I got halfway through the book and had to call ..... By that time, I had already cried twice and been astonished to find chapters dealing with COTH BB topics just in the past few days. ... topic on the Rich/Poor gap, Dressage vs Hunt Seat, "Natural Horsemanship vs Plain Common Sense, the desire for custom boots, doeskin britches, jeweled stock pins.

I was reminded of our dear ... and her bright and down to earth "Stupid Question of the Week" several times as the author describes her return to the horse dreams of childhood by taking up lessons after a 25 year hiatus.

After I got off the telephone with ..., the book turned even more towards the topics we are all obviously interested in. Slaughter, abuse, unwanted horses. She revisited her childhood anger over the plight of mustangs and the terrible treatment of livestock shipped for profit as opposed to our treasured pets and companions, first discovered through Marguerite Henry's book "Mustang, Wild Spirit of the West".

I was dumbfounded to read of Dr. Temple Grandin, a short few hours from the first time I had ever come across her work (in researching ... COTH Slaughter article topic). Totally surprised to not only find this information on the internet, then to have ... mention it later in the day, yet again in a book I had randomly selected!

This book, as I told ..., is really the inner core of many of us. I thought to call her back later to let her know that it is far more complex than I had led her to believe and not all happy memories.
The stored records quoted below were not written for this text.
(* ===== verification/Partition.v ===== *)
(** * The partition — [hv-part/src/lib.rs]

    How one machine is divided between guest slots: model frames, page-table frames, the
    address window and the domain id of every slot, as arithmetic on the fields of one
    record. All of it is 64-bit arithmetic that panics on overflow unless checked. *)

From Stdlib Require Import NArith Lia.
From stdpp Require Import base numbers list option.
From S2P Require Import Prelude.
#[local] Open Scope N_scope.

(** ** Data *)

Definition DOM0 : DomId := 0.

Record Partition : Type := mkPartition {
  num_guests : N;
  frames_per_guest : N;
  window_len : N;
  ram_base : N;
  ram_end : N;
  num_sup_frames : N;
  tables_per_guest : N;
  vcpus_per_guest : N;
}.

Definition checked_mul (a b : N) : option N :=
  if decide (a * b <= u64_max) then Some (a * b) else None.

Definition window_len_from {S} (frames_per_guest frame_bytes : N) : M S N :=
  umul frames_per_guest frame_bytes.

(** ** Well-formedness *)

Definition exact_halving (p : Partition) : bool :=
  match checked_mul (num_guests p) (frames_per_guest p) with
  | Some f => f =? num_sup_frames p
  | None => false
  end.

Definition window_fits (p : Partition) : bool :=
  match checked_mul (num_guests p) (window_len p) with
  | None => false
  | Some span =>
      match checked_add u64_max (ram_base p) span with
      | Some e => e <=? ram_end p
      | None => false
      end
  end.

Definition tables_fit (p : Partition) : bool :=
  match checked_mul (num_guests p) (tables_per_guest p) with
  | None => false
  | Some t => bool_decide (is_Some (checked_add u64_max (num_sup_frames p) t))
  end.

Definition is_well_formed (p : Partition) : bool :=
  (0 <? num_guests p) && (num_guests p <? u16_max) && (0 <? frames_per_guest p) &&
  (0 <? window_len p) && (0 <? vcpus_per_guest p) &&
  exact_halving p && window_fits p && tables_fit p.

(** ** Derivations *)

Definition has_slot (p : Partition) (slot : N) : bool := slot <? num_guests p.

Definition first_frame {S} (p : Partition) (slot : N) : M S N := umul slot (frames_per_guest p).
Definition frames_end {S} (p : Partition) (slot : N) : M S N :=
  let! f := first_frame p slot in uadd u64_max f (frames_per_guest p).

Definition first_table {S} (p : Partition) (slot : N) : M S N :=
  let! t := umul slot (tables_per_guest p) in uadd u64_max (num_sup_frames p) t.
Definition tables_end {S} (p : Partition) (slot : N) : M S N :=
  let! t := first_table p slot in uadd u64_max t (tables_per_guest p).

Definition window_base {S} (p : Partition) (slot : N) : M S N :=
  let! o := umul slot (window_len p) in uadd u64_max (ram_base p) o.
Definition window_end {S} (p : Partition) (slot : N) : M S N :=
  let! b := window_base p slot in uadd u64_max b (window_len p).

(** [x && y] where each operand may panic: the right one only if the left one holds. *)
Definition and_m {S} (x y : M S bool) : M S bool := let! b := x in if b : bool then y else ret false.
Definition lt_m {S} (x y : M S N) : M S bool := let! a := x in let! b := y in ret (a <? b).

Definition window_contains {S} (p : Partition) (slot ipa : N) : M S bool :=
  let! b := window_base p slot in
  if b <=? ipa then let! e := window_end p slot in ret (ipa <? e) else ret false.

Definition owner_of {S} (p : Partition) (ipa : N) : M S (option N) :=
  first_some_m (vrange (num_guests p)) (fun slot =>
    let! c := window_contains p slot ipa in ret (if c : bool then Some slot else None)).

(** [slot as u16 + 1]. *)
Definition dom_of {S} (p : Partition) (slot : N) : M S DomId := uadd u16_max (as_u16 slot) 1.

Definition in_window {S} (p : Partition) (slot off : N) : M S (option N) :=
  if negb (has_slot p slot) || (window_len p <=? off) then ret None else
  let! b := window_base p slot in
  let! a := uadd u64_max b off in ret (Some a).

Definition window_top {S} (p : Partition) (slot len : N) : M S (option N) :=
  if negb (has_slot p slot) || (len =? 0) || (window_len p <? len) then ret None else
  let! e := window_end p slot in
  let! a := usub e len in ret (Some a).

(** ** Checks of the whole partition *)

(** [b] from [a + 1] up to [num_guests]. *)
Definition above (p : Partition) (a : N) : list N := vrange_from (a + 1) (num_guests p).

Definition windows_in_range {S} (p : Partition) : M S bool :=
  all_m (vrange (num_guests p)) (fun slot =>
    let! e := window_end p slot in ret (negb (ram_end p <? e))).

Definition windows_disjoint {S} (p : Partition) : M S bool :=
  all_m (vrange (num_guests p)) (fun a =>
    all_m (above p a) (fun b =>
      let! overlap := and_m (lt_m (window_base p a) (window_end p b))
                            (lt_m (window_base p b) (window_end p a)) in
      ret (negb overlap))).

Definition frames_disjoint {S} (p : Partition) : M S bool :=
  all_m (vrange (num_guests p)) (fun a =>
    let! t := first_table p a in
    if t <? num_sup_frames p then ret false else
    all_m (above p a) (fun b =>
      let! frames := and_m (lt_m (first_frame p a) (frames_end p b))
                           (lt_m (first_frame p b) (frames_end p a)) in
      if frames : bool then ret false else
      let! tables := and_m (lt_m (first_table p a) (tables_end p b))
                           (lt_m (first_table p b) (tables_end p a)) in
      ret (negb tables))).

(** ** Specification *)

Record WF (p : Partition) : Prop := mkWF {
  wf_guests : 0 < num_guests p < u16_max;
  wf_frames : 0 < frames_per_guest p;
  wf_window : 0 < window_len p;
  wf_halving : num_guests p * frames_per_guest p = num_sup_frames p;
  wf_ram : ram_base p + num_guests p * window_len p <= ram_end p;
  wf_ram_fits : ram_base p + num_guests p * window_len p <= u64_max;
  wf_tables_fit : num_sup_frames p + num_guests p * tables_per_guest p <= u64_max;
}.

(** ** Lemmas *)

Lemma is_well_formed_WF p : is_well_formed p = true -> WF p.
Proof.
  unfold is_well_formed, exact_halving, window_fits, tables_fit, checked_mul, checked_add.
  intros H. bool_prop. repeat case_decide; try done.
  repeat match goal with
  | H : (_ <? _) = true |- _ => apply N.ltb_lt in H
  | H : (_ <=? _) = true |- _ => apply N.leb_le in H
  | H : (_ =? _) = true |- _ => apply N.eqb_eq in H
  end.
  by constructor.
Qed.

Lemma slot_scale a n w : a < n -> a * w + w <= n * w.
Proof. intros. rewrite <- N.mul_succ_l. apply N.mul_le_mono_r. lia. Qed.

Section Wf.
Context {S : Type} (p : Partition) (HW : WF p).
Implicit Types (s : S) (a b : N).

Lemma first_frame_Done a s :
  a < num_guests p -> first_frame p a s = Done s (a * frames_per_guest p).
Proof.
  intros Ha. apply umul_Done. destruct HW. pose proof (slot_scale _ _ (frames_per_guest p) Ha).
  lia.
Qed.

Lemma frames_end_Done a s : a < num_guests p ->
  frames_end p a s = Done s (a * frames_per_guest p + frames_per_guest p).
Proof.
  intros Ha. unfold frames_end, bind. rewrite first_frame_Done by done. apply uadd_Done.
  destruct HW. pose proof (slot_scale _ _ (frames_per_guest p) Ha). lia.
Qed.

Lemma first_table_Done a s : a < num_guests p ->
  first_table p a s = Done s (num_sup_frames p + a * tables_per_guest p).
Proof.
  intros Ha. destruct HW. pose proof (slot_scale _ _ (tables_per_guest p) Ha).
  unfold first_table, bind. rewrite umul_Done by lia. apply uadd_Done. lia.
Qed.

Lemma tables_end_Done a s : a < num_guests p ->
  tables_end p a s = Done s (num_sup_frames p + a * tables_per_guest p + tables_per_guest p).
Proof.
  intros Ha. destruct HW. pose proof (slot_scale _ _ (tables_per_guest p) Ha).
  unfold tables_end, bind. rewrite first_table_Done by done. apply uadd_Done. lia.
Qed.

Lemma window_base_Done a s : a < num_guests p ->
  window_base p a s = Done s (ram_base p + a * window_len p).
Proof.
  intros Ha. destruct HW. pose proof (slot_scale _ _ (window_len p) Ha).
  unfold window_base, bind. rewrite umul_Done by lia. apply uadd_Done. lia.
Qed.

Lemma window_end_Done a s : a < num_guests p ->
  window_end p a s = Done s (ram_base p + a * window_len p + window_len p).
Proof.
  intros Ha. destruct HW. pose proof (slot_scale _ _ (window_len p) Ha).
  unfold window_end, bind. rewrite window_base_Done by done. apply uadd_Done. lia.
Qed.

Definition in_slot (a ipa : N) : bool :=
  (ram_base p + a * window_len p <=? ipa) &&
  (ipa <? ram_base p + a * window_len p + window_len p).

Lemma window_contains_Done a ipa s : a < num_guests p ->
  window_contains p a ipa s = Done s (in_slot a ipa).
Proof.
  intros Ha. unfold window_contains, bind. rewrite window_base_Done by done. unfold in_slot.
  destruct (_ <=? _); [|done]. by rewrite window_end_Done.
Qed.

Lemma in_slot_unique a b ipa : in_slot a ipa = true -> in_slot b ipa = true -> a = b.
Proof.
  unfold in_slot. rewrite !andb_true_iff, !N.leb_le, !N.ltb_lt. intros [A1 A2] [B1 B2].
  destruct (N.lt_trichotomy a b) as [H|[H|H] ]; [|done|];
    pose proof (slot_scale _ _ (window_len p) H); lia.
Qed.

Lemma elem_above a b : b ∈ above p a -> a < b < num_guests p.
Proof. unfold above. intros [? ?]%elem_vrange_from. lia. Qed.

Lemma and_lt_false (x y z w : M S N) nx ny nz nw s :
  x s = Done s nx -> y s = Done s ny -> z s = Done s nz -> w s = Done s nw -> nw <= nz ->
  and_m (lt_m x y) (lt_m z w) s = Done s false.
Proof.
  intros Hx Hy Hz Hw Hle. unfold and_m, lt_m, bind. rewrite Hx, Hy. unfold ret.
  destruct (nx <? ny); [|done]. rewrite Hz, Hw. f_equal. by apply N.ltb_ge.
Qed.
End Wf.

(** ** Properties *)


Definition board : Partition := mkPartition 2 32 67108864 1073741824 1207959552 64 1 2.


(** The owner of an address, and the domain of a slot. *)
Lemma owner_of_Done {S} (p : Partition) (HW : WF p) ipa (s : S) :
  exists o, owner_of p ipa s = Done s o /\
    forall slot, o = Some slot <-> slot < num_guests p /\ in_slot p slot ipa = true.
Proof.
  exists (first_some (fun x => if in_slot p x ipa then Some x else None) (vrange (num_guests p))). split.
  - unfold owner_of. assert (Hl : forall x, x ∈ vrange (num_guests p) -> x < num_guests p)
      by (intros; by apply elem_vrange).
    induction (vrange (num_guests p)) as [|x l IH]; simpl; [done|]. unfold bind.
    rewrite (window_contains_Done p HW) by (apply Hl; by left). simpl.
    destruct (in_slot p x ipa); [done|]. apply IH. intros. apply Hl. by right.
  - intros slot. assert (Hs : forall l, first_some (fun x => if in_slot p x ipa then Some x else None) l
      = Some slot <-> slot ∈ l /\ in_slot p slot ipa = true).
    { induction l as [|x l IH]; simpl; [by rewrite elem_of_nil; naive_solver|].
      rewrite elem_of_cons. destruct (in_slot p x ipa) eqn:E; [|naive_solver congruence].
      split; [intros [= ->]; tauto|]. intros [_ H]. f_equal. by eapply in_slot_unique. }
    by rewrite Hs, elem_vrange.
Qed.

Lemma dom_of_Done {S} (p : Partition) (HW : WF p) slot (s : S) : slot < num_guests p ->
  dom_of p slot s = Done s (slot + 1).
Proof.
  intros Hs. destruct HW. unfold dom_of. unfold u16_max in *. rewrite as_u16_id by (unfold u16_max; lia).
  apply uadd_Done. lia.
Qed.

(** An address has one owner, and a slot one domain: in a well-formed partition [owner_of]
    returns exactly the slot whose window contains the address, and [None] when no window
    does; [in_window] and [window_top] stay in the window of their slot; and [dom_of] gives
    every slot a domain of its own, never the privileged one. *)
Theorem partition_owner {S} (p : Partition) (s : S) :
  is_well_formed p = true ->
  (forall ipa, exists o, owner_of p ipa s = Done s o /\
     forall slot, o = Some slot <->
       has_slot p slot = true /\ window_contains p slot ipa s = Done s true) /\
  (forall slot off a, in_window p slot off s = Done s (Some a) -> owner_of p a s = Done s (Some slot)) /\
  (forall slot len a, window_top p slot len s = Done s (Some a) -> owner_of p a s = Done s (Some slot)) /\
  (forall slot, has_slot p slot = true -> exists d, dom_of p slot s = Done s d /\ d <> DOM0 /\
     forall slot', has_slot p slot' = true -> dom_of p slot' s = Done s d -> slot' = slot).
Proof.
  intros HW%is_well_formed_WF.
  pose proof (fun ipa => owner_of_Done p HW ipa s) as Hown.
  assert (Hhas : forall slot, has_slot p slot = true <-> slot < num_guests p)
    by (intros; apply N.ltb_lt).
  assert (Hin : forall slot a, slot < num_guests p -> in_slot p slot a = true ->
    owner_of p a s = Done s (Some slot)).
  { intros slot a Hs Ha. destruct (Hown a) as (o & -> & Ho). f_equal. by apply Ho. }
  split_and!.
  - intros ipa. destruct (Hown ipa) as (o & E & Ho). exists o. split; [done|]. intros slot.
    rewrite Ho, Hhas. split; intros [H1 H2]; (split; [done|]).
    + rewrite window_contains_Done by done. by f_equal.
    + rewrite window_contains_Done in H2 by done. by injection H2.
  - intros slot off a. unfold in_window. destruct (has_slot p slot) eqn:Hs; [|done].
    apply Hhas in Hs. simpl. destruct (_ <=? _) eqn:Ho; [done|]. apply N.leb_gt in Ho.
    unfold bind. rewrite window_base_Done by done. unfold uadd.
    case_decide; [|done]. intros [= <-]. apply Hin; [done|]. unfold in_slot.
    rewrite andb_true_iff, N.leb_le, N.ltb_lt. lia.
  - intros slot len a. unfold window_top. destruct (has_slot p slot) eqn:Hs; [|done].
    apply Hhas in Hs. simpl. destruct (_ || _) eqn:Ho; [done|]. bool_prop.
    repeat match goal with
    | H : (_ =? _) = false |- _ => apply N.eqb_neq in H
    | H : (_ <? _) = false |- _ => apply N.ltb_ge in H
    end.
    unfold bind. rewrite window_end_Done by done. unfold usub.
    case_decide; [|done]. intros [= <-]. apply Hin; [done|]. unfold in_slot.
    rewrite andb_true_iff, N.leb_le, N.ltb_lt. lia.
  - pose proof (fun slot => dom_of_Done p HW slot s) as Hd.
    intros slot Hs%Hhas. exists (slot + 1). rewrite Hd by done.
    split_and!; [done|unfold DOM0; lia|]. intros slot' Hs'%Hhas. rewrite Hd by done.
    intros [= H]. lia.
Qed.

Theorem partition_owner_witness : exists o, owner_of board 1140850690 tt = Done tt o /\ o = Some 1.
Proof.
  refine (match proj1 (partition_owner board tt eq_refl) 1140850690 with
    | ex_intro _ o (conj E H) => ex_intro _ o (conj E (proj2 (H 1) _))
    end).
  split; vm_compute; reflexivity.
Defined.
Definately an intriguing book, perhaps not for everyone as it tells a grim tale of the treatment of horses in our society without rose colored glasses.

Rating: 4 stars
Summary: Take the good with the bad
Review: While perusing the horse section at my local Borders, it was refreshing to come across a "different" kind of horse book. Here was not a book that would teach me how to ride or care for my horse, but rather enlighten me to the aspects of just why I am the horsey girl I am (although a grown woman these days).

I was sucked in with the first few pages, so I took this book home. Through most of the first third to half of the book, I couldn't believe that someone out there had hit the nail on the head so many times -- the author almostly perfectly described (in my opinion) the forlorn love of the little horse-crazed girl, particularly the kind that can't have one. Like one of the other reviewers, I too was hoping for a trip down nostalgia lane.

However, in comparison to the author, I am a woman that was fortunate to achieve my dream. I have had three horses in my lifetime so far, and I actively compete and live the dream I always had. I believe that the many years this author spent not realizing her dream helped fuel a resentment within her. Not to mention her animal activist views she proceeds to share with the reader in a writing style that suggests that the longer and more poetic the sounding sentence, the more spiritual it will be.

Like many other reviewers, I found the book to be misleading in its intentions, and I don't believe the author quite understands the kind of love that those of us who ride our horses have. I have met her kind before, the type that believe we are disrespecting and abusing horses by riding them for our own pleasure. I know there are all types of horse owners out there, and that all types of abuses are out there, but I'm not one of those types of owners and therefore the darkness of this book's true underlying message saddens me when it's not insulting me.

I'm curious to speculate what this author's views would have been had she gone on to become a loving, doting horse owner earlier in life.

Overall, I'm glad I bought this book. I'm glad I read this book, and for a lot of reasons enjoyed the experience of reading it regardless of the overall feeling it left me with. I would recommend others to just expect to take the good with the bad on this one.